-- How to complete this task --
What is needed is an exact copy of the lines in the listing below, from the one with "(** Whether a" up to and including the one with "derived, [connect()] throws", with no other lines.

....................

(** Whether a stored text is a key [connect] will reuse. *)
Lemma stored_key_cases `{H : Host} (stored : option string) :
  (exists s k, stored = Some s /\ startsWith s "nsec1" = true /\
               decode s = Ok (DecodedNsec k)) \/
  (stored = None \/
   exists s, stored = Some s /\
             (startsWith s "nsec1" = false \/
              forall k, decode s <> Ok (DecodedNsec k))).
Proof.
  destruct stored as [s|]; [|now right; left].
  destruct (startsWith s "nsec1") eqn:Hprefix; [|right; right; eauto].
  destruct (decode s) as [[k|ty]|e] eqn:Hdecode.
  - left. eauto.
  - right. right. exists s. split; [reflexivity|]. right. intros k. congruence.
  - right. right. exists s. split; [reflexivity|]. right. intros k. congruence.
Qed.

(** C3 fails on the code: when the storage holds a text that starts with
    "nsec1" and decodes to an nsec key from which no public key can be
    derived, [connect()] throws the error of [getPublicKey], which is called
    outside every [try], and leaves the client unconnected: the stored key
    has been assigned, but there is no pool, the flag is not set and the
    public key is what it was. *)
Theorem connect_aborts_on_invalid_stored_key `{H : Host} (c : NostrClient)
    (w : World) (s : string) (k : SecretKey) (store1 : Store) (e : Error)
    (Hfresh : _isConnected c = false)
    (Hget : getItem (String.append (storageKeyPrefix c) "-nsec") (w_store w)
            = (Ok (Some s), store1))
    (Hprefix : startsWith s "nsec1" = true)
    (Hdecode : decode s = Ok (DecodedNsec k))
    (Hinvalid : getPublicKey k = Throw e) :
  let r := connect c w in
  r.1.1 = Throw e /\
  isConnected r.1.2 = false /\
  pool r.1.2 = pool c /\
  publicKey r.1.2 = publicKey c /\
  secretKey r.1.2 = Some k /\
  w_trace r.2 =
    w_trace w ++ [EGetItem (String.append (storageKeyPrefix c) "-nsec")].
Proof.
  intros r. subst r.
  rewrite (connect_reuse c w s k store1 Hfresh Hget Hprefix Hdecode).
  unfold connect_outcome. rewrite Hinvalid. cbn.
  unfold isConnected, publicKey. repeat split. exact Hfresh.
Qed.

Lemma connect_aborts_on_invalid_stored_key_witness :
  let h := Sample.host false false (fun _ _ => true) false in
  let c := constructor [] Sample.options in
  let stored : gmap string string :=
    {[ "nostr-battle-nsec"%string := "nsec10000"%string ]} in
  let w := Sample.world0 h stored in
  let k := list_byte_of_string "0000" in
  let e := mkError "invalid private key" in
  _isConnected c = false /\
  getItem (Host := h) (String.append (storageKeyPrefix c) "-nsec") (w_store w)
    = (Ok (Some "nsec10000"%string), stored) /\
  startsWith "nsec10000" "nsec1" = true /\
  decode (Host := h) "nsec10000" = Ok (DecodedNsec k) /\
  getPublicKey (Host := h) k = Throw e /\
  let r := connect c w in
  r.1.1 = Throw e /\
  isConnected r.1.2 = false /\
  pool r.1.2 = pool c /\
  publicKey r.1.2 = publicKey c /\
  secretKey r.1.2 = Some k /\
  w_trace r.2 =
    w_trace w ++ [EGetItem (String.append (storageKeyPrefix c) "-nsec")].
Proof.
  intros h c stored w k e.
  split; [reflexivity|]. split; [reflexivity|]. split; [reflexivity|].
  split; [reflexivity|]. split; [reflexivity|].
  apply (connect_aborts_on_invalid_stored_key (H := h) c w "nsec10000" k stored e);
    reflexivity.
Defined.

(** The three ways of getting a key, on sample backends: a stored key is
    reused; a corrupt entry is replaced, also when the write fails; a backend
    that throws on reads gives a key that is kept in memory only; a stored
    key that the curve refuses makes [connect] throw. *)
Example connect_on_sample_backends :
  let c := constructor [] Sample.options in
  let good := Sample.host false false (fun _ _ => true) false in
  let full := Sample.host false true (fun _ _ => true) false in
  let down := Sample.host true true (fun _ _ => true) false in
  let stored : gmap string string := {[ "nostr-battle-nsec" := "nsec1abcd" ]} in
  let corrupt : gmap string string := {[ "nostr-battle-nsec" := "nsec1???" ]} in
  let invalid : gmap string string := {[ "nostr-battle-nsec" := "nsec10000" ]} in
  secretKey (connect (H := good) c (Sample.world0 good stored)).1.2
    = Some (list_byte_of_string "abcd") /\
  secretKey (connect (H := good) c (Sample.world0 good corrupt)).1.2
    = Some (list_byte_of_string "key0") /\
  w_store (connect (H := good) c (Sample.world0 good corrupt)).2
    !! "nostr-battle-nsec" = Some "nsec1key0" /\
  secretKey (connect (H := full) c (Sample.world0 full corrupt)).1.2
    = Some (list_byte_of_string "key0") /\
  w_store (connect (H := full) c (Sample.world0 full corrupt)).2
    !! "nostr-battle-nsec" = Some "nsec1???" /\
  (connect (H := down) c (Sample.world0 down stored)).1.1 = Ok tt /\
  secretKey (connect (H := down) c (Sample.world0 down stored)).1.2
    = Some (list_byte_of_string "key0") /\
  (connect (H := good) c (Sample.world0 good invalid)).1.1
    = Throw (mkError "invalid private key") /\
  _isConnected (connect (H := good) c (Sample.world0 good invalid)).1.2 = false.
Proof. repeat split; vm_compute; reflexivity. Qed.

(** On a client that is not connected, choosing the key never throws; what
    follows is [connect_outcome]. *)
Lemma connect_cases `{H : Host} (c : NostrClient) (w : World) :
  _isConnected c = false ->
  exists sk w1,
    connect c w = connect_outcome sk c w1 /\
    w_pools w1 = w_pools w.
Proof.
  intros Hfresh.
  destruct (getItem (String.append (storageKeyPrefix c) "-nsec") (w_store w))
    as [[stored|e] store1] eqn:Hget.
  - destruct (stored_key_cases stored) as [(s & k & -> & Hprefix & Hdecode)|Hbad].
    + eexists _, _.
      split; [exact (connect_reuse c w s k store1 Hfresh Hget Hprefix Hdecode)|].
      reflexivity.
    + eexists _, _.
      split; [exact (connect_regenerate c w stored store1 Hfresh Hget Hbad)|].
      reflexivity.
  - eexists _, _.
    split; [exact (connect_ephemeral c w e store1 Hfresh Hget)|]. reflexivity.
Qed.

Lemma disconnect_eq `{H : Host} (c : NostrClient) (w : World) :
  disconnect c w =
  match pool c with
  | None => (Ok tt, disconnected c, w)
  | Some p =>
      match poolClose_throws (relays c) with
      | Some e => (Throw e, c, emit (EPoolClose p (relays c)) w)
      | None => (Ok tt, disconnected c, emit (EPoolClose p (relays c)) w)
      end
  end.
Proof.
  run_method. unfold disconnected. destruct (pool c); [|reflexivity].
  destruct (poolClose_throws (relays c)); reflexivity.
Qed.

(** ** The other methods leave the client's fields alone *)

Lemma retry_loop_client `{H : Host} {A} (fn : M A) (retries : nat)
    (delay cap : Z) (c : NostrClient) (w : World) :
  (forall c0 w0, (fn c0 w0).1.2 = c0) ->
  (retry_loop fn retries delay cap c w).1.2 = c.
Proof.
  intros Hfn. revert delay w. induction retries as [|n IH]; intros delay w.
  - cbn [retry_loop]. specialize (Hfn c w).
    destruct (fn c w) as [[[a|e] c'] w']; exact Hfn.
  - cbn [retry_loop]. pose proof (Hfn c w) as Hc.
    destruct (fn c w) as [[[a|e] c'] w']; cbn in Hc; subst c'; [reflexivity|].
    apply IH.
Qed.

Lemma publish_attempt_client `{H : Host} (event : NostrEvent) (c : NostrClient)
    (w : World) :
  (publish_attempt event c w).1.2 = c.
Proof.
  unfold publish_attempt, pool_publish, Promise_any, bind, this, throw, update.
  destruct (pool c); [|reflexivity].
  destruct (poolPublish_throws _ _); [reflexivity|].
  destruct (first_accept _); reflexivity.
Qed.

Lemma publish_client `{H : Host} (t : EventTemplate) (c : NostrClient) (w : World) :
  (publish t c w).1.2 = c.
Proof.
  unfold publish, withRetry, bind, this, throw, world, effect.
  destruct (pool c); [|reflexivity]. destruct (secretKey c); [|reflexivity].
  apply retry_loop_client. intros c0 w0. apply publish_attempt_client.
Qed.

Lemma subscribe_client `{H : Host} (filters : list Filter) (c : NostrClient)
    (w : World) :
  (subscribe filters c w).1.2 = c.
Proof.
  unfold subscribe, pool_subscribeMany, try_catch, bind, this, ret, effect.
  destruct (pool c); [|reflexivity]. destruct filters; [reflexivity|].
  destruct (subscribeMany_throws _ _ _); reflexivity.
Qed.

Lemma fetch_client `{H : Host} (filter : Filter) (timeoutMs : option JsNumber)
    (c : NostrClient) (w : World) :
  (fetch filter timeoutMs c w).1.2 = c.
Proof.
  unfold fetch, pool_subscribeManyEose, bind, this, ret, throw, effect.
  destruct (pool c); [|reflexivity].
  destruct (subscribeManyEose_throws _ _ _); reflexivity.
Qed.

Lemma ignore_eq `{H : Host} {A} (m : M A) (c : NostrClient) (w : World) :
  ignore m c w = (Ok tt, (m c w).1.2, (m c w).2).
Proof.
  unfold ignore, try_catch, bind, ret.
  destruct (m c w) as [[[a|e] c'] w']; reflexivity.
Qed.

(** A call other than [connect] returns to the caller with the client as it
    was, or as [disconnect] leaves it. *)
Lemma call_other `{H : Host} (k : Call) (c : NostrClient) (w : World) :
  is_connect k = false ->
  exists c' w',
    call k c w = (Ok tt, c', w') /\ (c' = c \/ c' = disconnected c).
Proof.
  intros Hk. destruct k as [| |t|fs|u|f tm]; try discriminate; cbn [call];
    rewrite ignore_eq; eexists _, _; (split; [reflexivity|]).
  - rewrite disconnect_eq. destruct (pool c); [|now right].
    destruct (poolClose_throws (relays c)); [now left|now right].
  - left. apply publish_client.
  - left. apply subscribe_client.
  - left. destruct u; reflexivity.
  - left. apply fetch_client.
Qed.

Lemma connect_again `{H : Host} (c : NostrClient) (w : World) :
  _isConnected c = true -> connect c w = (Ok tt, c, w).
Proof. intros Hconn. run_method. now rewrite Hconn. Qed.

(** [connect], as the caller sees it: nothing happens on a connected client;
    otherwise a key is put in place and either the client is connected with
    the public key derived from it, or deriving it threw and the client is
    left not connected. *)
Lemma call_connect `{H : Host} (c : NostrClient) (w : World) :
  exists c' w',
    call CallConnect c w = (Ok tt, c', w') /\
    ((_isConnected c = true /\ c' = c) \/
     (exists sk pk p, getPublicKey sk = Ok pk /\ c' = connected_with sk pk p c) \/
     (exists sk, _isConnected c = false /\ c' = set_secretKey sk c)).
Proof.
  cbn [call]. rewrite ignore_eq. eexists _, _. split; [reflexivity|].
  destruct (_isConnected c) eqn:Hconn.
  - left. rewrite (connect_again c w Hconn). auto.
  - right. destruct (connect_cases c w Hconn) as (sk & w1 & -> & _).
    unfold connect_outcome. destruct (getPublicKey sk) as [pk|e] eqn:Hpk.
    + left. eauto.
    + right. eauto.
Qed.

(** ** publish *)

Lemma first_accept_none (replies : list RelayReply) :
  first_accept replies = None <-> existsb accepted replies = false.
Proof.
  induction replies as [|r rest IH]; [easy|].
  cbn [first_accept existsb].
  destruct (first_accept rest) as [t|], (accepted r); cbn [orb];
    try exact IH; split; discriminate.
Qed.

....................

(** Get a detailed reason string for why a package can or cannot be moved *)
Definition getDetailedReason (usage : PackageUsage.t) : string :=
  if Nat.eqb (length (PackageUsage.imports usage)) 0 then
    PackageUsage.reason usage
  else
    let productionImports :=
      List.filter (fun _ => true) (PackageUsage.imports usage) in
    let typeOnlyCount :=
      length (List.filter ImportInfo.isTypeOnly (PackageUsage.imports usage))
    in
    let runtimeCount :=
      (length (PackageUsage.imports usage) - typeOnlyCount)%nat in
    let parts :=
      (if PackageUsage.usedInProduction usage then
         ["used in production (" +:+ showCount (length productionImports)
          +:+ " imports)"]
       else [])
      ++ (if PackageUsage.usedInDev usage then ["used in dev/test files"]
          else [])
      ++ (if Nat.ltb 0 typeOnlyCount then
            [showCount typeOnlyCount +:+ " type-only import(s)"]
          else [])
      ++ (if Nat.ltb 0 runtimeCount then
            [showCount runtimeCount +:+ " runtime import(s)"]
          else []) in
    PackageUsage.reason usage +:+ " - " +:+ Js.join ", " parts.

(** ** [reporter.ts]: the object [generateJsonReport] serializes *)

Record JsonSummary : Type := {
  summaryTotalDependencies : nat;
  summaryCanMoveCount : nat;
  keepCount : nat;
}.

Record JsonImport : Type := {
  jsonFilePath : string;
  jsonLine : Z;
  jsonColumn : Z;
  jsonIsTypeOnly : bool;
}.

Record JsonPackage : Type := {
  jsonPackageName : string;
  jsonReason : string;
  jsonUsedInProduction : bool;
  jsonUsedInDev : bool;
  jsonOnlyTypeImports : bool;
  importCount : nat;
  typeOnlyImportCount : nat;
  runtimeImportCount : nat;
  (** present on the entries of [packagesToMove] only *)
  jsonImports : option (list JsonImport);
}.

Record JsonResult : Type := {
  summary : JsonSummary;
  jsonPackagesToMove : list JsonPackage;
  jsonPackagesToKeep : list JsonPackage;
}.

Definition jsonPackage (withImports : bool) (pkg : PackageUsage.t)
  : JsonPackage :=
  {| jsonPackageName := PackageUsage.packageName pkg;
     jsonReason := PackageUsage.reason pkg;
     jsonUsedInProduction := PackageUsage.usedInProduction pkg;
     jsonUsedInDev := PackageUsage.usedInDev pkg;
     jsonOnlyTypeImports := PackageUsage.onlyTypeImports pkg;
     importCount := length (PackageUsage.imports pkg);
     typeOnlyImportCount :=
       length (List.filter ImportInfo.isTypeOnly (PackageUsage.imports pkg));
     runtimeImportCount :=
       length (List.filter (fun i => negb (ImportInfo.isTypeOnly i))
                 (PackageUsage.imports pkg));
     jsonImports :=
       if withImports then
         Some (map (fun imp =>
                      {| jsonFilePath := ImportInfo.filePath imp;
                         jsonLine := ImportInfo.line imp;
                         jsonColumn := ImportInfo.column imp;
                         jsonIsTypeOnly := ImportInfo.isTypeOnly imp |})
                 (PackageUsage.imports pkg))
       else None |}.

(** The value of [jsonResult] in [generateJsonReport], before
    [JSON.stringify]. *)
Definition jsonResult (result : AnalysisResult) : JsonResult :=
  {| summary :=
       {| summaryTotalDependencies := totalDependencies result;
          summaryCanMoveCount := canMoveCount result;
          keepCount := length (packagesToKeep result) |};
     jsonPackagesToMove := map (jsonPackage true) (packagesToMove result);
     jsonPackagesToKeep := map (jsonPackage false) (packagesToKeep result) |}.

....................

-- Reply to the exercise --
(** Whether a stored text is a key [connect] will reuse. *)
Lemma stored_key_cases `{H : Host} (stored : option string) :
  (exists s k, stored = Some s /\ startsWith s "nsec1" = true /\
               decode s = Ok (DecodedNsec k)) \/
  (stored = None \/
   exists s, stored = Some s /\
             (startsWith s "nsec1" = false \/
              forall k, decode s <> Ok (DecodedNsec k))).
Proof.
  destruct stored as [s|]; [|now right; left].
  destruct (startsWith s "nsec1") eqn:Hprefix; [|right; right; eauto].
  destruct (decode s) as [[k|ty]|e] eqn:Hdecode.
  - left. eauto.
  - right. right. exists s. split; [reflexivity|]. right. intros k. congruence.
  - right. right. exists s. split; [reflexivity|]. right. intros k. congruence.
Qed.

(** C3 fails on the code: when the storage holds a text that starts with
    "nsec1" and decodes to an nsec key from which no public key can be
    derived, [connect()] throws the error of [getPublicKey], which is called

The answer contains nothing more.